Earlier this month Activision filed a trademark registration for “Guitar Hero Modern Hits.”  Guitar Hero is the massively popular video game that allows you to try and keep up with the music and play like a legend.  According to Wired, 90% of children surveyed want Guitar Hero for Christmas.  So obviously it makes sense for Activision to file trademak applications to protect this mega-hit.  But trademarks are not only for those companies that are trying to dominate the world.  Trademarks can be a significant asset for any business to have, even small businesses.  In order to protect your business and develop valuable assets it is a good idea to apply for a trademark.

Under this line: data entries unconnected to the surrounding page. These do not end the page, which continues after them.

Lemma delete_run fuel s L z A p B :
  Rep s L → z ∈ L → (List.length L < fuel)%nat → Z.of_nat (List.length L) < 2147483648 →
  before (nodes s) (score_of (nodes s) z) L = A → after (nodes s) (score_of (nodes s) z) L = p :: B →
  ∃ s', zslDelete fuel z s = Done ((), s') ∧ Rep s' (A ++ B) ∧
    nodes s' !! p = None ∧ others_kept (λ x, x ≠ p) (nodes s) (nodes s').
Proof.
  intros HR Hz Hf Hlen HA HB. set (sc := score_of (nodes s) z) in *.
  destruct (before_after s sc L HR) as [HL Hsplit]. rewrite HA, HB in *.
  pose proof (after_first s L z HR Hz) as (p' & B' & HB' & Hsc). fold sc in HB', Hsc.
  rewrite HB in HB'. injection HB' as <- <-. rewrite HL in HR, Hf, Hlen.
  pose proof (rep_levels _ _ HR) as Hlv.
  destruct (Rep_dom s _ z HR) as [nz Hnz]; [right; by rewrite <-HL|].
  destruct (Rep_dom s _ p HR) as [np Hnp]; [right; set_solver|].
  assert (score nz = sc) as Hnzs by (unfold sc, score_of; by rewrite Hnz).
  assert (score np = sc) as Hnps by (rewrite <-Hsc; unfold score_of; by rewrite Hnp).
  unfold zslDelete. rewrite !gets_bind. rewrite (bind_Done _ _ s _ s (read_node_run s z nz Hnz)), Hnzs.
  rewrite (bind_Done _ _ s _ s (find_update_spec fuel s A (p :: B) sc (levels s) (header s)
    HR Hsplit ltac:(lia) (or_introl eq_refl) Hf)).
  rewrite (bind_Done _ _ s (update_of (nodes s) (header s) A 0) s).
  2: { apply getsO_Done. apply update_seq. lia. }
  rewrite (bind_Done _ _ s (Some p) s).
  2: { apply read_forward_run. unfold update_of.
       pose proof (rep_links _ _ HR 0%nat ltac:(lia)) as Hl0.
       destruct (final_split (header s) (on_level (nodes s) 0 A)) as [P HP].
       rewrite on_level_app, app_comm_cons, HP, <-app_assoc in Hl0. cbn [app] in Hl0.
       rewrite (links_at _ _ _ _ _ Hl0). unfold on_level.
       rewrite filter_cons_True; [done|]. apply (rep_in _ _ HR). set_solver. }
  rewrite (bind_Done _ _ s _ s (read_node_run s p np Hnp)).
  rewrite (bind_Done _ _ s _ s (read_node_run s z nz Hnz)). rewrite decide_True by congruence.
  destruct (delete_node_run s A p B HR Hlen) as (s1 & Hrun & HR1 & Hs1 & Hh1).
  rewrite (bind_Done _ _ _ _ _ Hrun). destruct (Rep_p_apart _ _ _ _ HR) as [Hph HpAB].
  assert (is_Some (nodes s1 !! p)) as [n1 Hn1].
  { apply hgt_Some. rewrite (same_shape_hgt _ _ _ Hs1). pose proof (rep_in _ _ HR p ltac:(set_solver)). lia. }
  exists (set_nodes (delete p (nodes s1)) s1). split; [|split; [|split]].
  - unfold free. by rewrite (bind_Done _ _ s1 _ s1 (read_node_run s1 p n1 Hn1)).
  - apply Rep_free; [done|by rewrite Hh1|done].
  - cbn. by rewrite lookup_delete_eq.
  - intros x Hx. cbn. rewrite lookup_delete_ne by done. apply Hs1.
Qed.

(** ** The head of the list *)

Lemma min_run s L : Rep s L → zslMin s = Done (head L, s).
Proof.
  intros HR. unfold zslMin. rewrite gets_bind. apply read_forward_run.
  pose proof (rep_links _ _ HR 0%nat ltac:(lia)) as [Hl _].
  rewrite Hl. f_equal. unfold on_level. clear Hl. pose proof (rep_in _ _ HR) as Hin.
  destruct L as [|x L]; [done|]. rewrite filter_cons_True; [done|].
  pose proof (Hin x ltac:(set_solver)). lia.
Qed.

Filing a trademark application is an excellent step to take to protect your name, slogan or logo. It is, however, important to understand that not all trademarks are created equal. While every state allows you to obtain a trademark registration, federal trademark registration provides the greatest rights. This is because when you obtain a United States federal trademark your rights will exist throughout the country, and not in just one particular state or geographic locality.  With a state trademark you obtain rights to your immediate geographical area only.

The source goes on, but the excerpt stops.